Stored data
(* ===== verification/_CoqProject ===== *)
-Q . S2P
Prelude.v
Json.v
Types.v
Samples.v
Text.v
Pipeline.v
Graph.v
Yaml.v
Access.v
Db.v
Coordination.v
Codec.v
Worker.v
Store.v
Rows.v
Sessions.v
SessionInv.v
SessionClaims.v
Isolation.v
Effects.v
Clock.v
Cron.v
Schedule.v
Scheduler.v
SchedulerClaims.v
Sha256.v
Files.v
Workspace.v
Artifacts.v
Runtime.v
Execution.v
RunRows.v
Lifecycle.v
Threads.v
Manager.v
Submission.v
Interactions.v
Quiet.v
Calm.v
Tickets.v
Dispatch.v
Retries.v
ManagerClaims.v
Decisions.v
Reducer.v
Reduction.v
Ingress.v
IngressClaims.v
Steps.v
Walk.v
Branches.v
Stepper.v
Following.v
Holding.v
Stepping.v
StepperClaims.v
Recovery.v
Registration.v
RegistrationClaims.v
Maintenance.v
MaintenanceClaims.v
Pool.v
LeaseRows.v
Claiming.v
ClusterClaims.v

**WHAT YOU WILL DO**
Word for word, copy the line containing "SchedulerClaims.v" and each line after it to the end of the records, and nothing besides.

**OUTPUT FOR THIS TASK**
SchedulerClaims.v
Sha256.v
Files.v
Workspace.v
Artifacts.v
Runtime.v
Execution.v
RunRows.v
Lifecycle.v
Threads.v
Manager.v
Submission.v
Interactions.v
Quiet.v
Calm.v
Tickets.v
Dispatch.v
Retries.v
ManagerClaims.v
Decisions.v
Reducer.v
Reduction.v
Ingress.v
IngressClaims.v
Steps.v
Walk.v
Branches.v
Stepper.v
Following.v
Holding.v
Stepping.v
StepperClaims.v
Recovery.v
Registration.v
RegistrationClaims.v
Maintenance.v
MaintenanceClaims.v
Pool.v
LeaseRows.v
Claiming.v
ClusterClaims.v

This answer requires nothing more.